In order to assess the total number of compounds that can be covered (maximal coverage) by systematically choosing molecules uniformly over the space, the total number of near neighbors of n randomly chosen target compounds was computed. This number included duplicate compounds that where near neighbors of more than one design point. The total number of unique compounds among the near neighbors is the actual design coverage. For each of several sample sizes, n, the maximal design coverage and actual design coverage where computed for 100 separate designs of size n. The average maximal coverage and average actual coverage were computed based on these 100 samples. The average maximal coverage together with the maximal coverage that is predicted in theory (n*11.11) appear in Table 2 for several sample sizes. In addition, the actual coverage along with that predicted by theory appear in Table 3. Even though the number of near neighbors is far from constant, the theory appears to be useful for predicting coverage. To decide exactly how small the sample size must be in order to expect random to work as well as systematic, it is useful to look at the proportion of the maximal coverage possible that is attributable to overlap. The observed and theoretical overlap appear in Table 4. The theoretical overlap is apparently off by about a factor of two. Since overlap depends on the difference of large values that are being approximated, it is not entirely surprising that such a discrepancy exists. This error is expected to become worse as the skewness of the distribution of near neighbors increases. A plot of the overlap percentages appears in Figure 3. Clearly, the performance of the predictions gets worse as the samples size increases. If 10% expected overlap is the maximum tolerable, then using the actual numbers and interpolating produces the cut off sample size of 610 for using a random design. More specifically, samples sizes of 610 or less can safely be chosen at random. In theory, this cut off would be 1196, which is roughly twice the actual value. Since the theoretical cut off sample size is larger than the actual cut off sample size, this might be an indication that the candidate set is not as diverse as it could be.
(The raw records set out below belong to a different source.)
Definition full_vm : vm := Vm (words sample_vm) 0x1000 0x1000 (Pmm [] 16 16).

Lemma full_vm_wf : vm_wf full_vm 0x2000.
Proof. split; unfold is_frame; apply (bool_decide_unpack _); vm_compute; exact I. Qed.

Lemma map_out_of_memory_witness : exists s',
  vmmngr_map full_vm 0 0x7000 0x400000 3 = Ret (ERR_MEM_OOM, s') /\ words s' = words full_vm.
Proof.
  destruct (map_out_of_memory full_vm 0x2000 0x7000 0x400000 3 (Pmm [] 16 16)) as (s' & E & Wd & _);
    [exact full_vm_wf|reflexivity|reflexivity|].
  exists s'. split; [exact E|exact Wd].
Defined.

Lemma unmap_removes_one_page_witness : exists s',
  vmmngr_unmap sample_vm 0 0 = Ret s' /\ walk s' 0x1000 0xabc = None.
Proof.
  destruct (unmap_removes_one_page sample_vm 0x2000 0) as (s' & E & _ & _ & Wk); try by_vm.
  exists s'. split; [exact E|]. change 0x1000 with (cr3 sample_vm). rewrite Wk. reflexivity.
Defined.

Lemma to_physical_addr_walks_witness : vmmngr_to_physical_addr sample_vm 0 0xabc = Ret (0x5000, sample_vm).
Proof. rewrite (to_physical_addr_walks sample_vm 0x2000) by by_vm. reflexivity. Defined.

(** The same space with a second directory at 0x6000 that maps page 0 too. *)
Definition other_vm : vm := wr sample_vm 0x6000 0x3007.

Lemma other_vm_wf : vm_wf other_vm 0x2000.
Proof. split; unfold is_frame; apply (bool_decide_unpack _); vm_compute; exact I. Qed.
Sample Size Observed Predicted
300 3,348 3,333
700 7,778 7,777
1,000 11,112 11,110
3,000 33,327 33,330


Table 2: Maximal coverage possible where the observed was computed from 100 samples and the predicted is the theoretical value.





Sample Size Observed Predicted
300 0.05 0.03
700 0.12 0.07
1,000 0.16 0.09
3,000 0.37 0.24


Table 3: Actual coverage



Sample Size Observed Predicted
300 0.05 0.03
700 0.12 0.07
1,000 0.16 0.09
3,000 0.37 0.24


Table 4: Proportion of maximal coverage that is attributable to overlap



Figure 3: Overlap as a function of sample size



The above information might prove useful for determining the cut off sample size for an arbitrary collection. For example, suppose that there is a collection of compounds of the same size as DDR which is more diverse in the sense that the average number of near neighbors is roughly half that of DDR. In theory, the cut off sample size for 10% overlap or less will be about 2360 and half this value is 1180 which can be used to estimate of the true cut off.

horizontal line

Discussion



Again, let us examine the tough questions posed. What is the inherent dimensionality of chemical space pertinent to drug design? How many features need to be relatively correct before a compound exhibits some activity? Certainly several binding points need to be present and correctly spaced. They would account for six to ten dimensions. The structure has to be roughly the correct size adding at least three more dimensions. Proper alignment with the binding points will easily contribute three more dimensions. Various physical properties, e.g. lipophilicity, need to be relatively correct, two to five dimensions. Accordingly, if each dimension is scaled to be one unit long, and to be relatively correct a structure has to be within 0.05 units of the optimum to be active, then we are dealing with a minimum of 10 compounds to span one dimension. If there are 11 to 18 dimensions, and if each needs to be saturated with 10 levels, then to fully span the space would take 1011 to 1018 compounds! Obviously, screening is relatively successful with much smaller screening set sizes. These numbers probably are more indicative of the number of compounds needed to be screened to find a relatively fully optimized compound. Fortunately, to get the six or so "critical" dimensions relatively correct, much smaller screening data sets would be required. It is left to each computational chemistry group to determine which dimensions are important and what is the width of the window for each dimension that we have to hit.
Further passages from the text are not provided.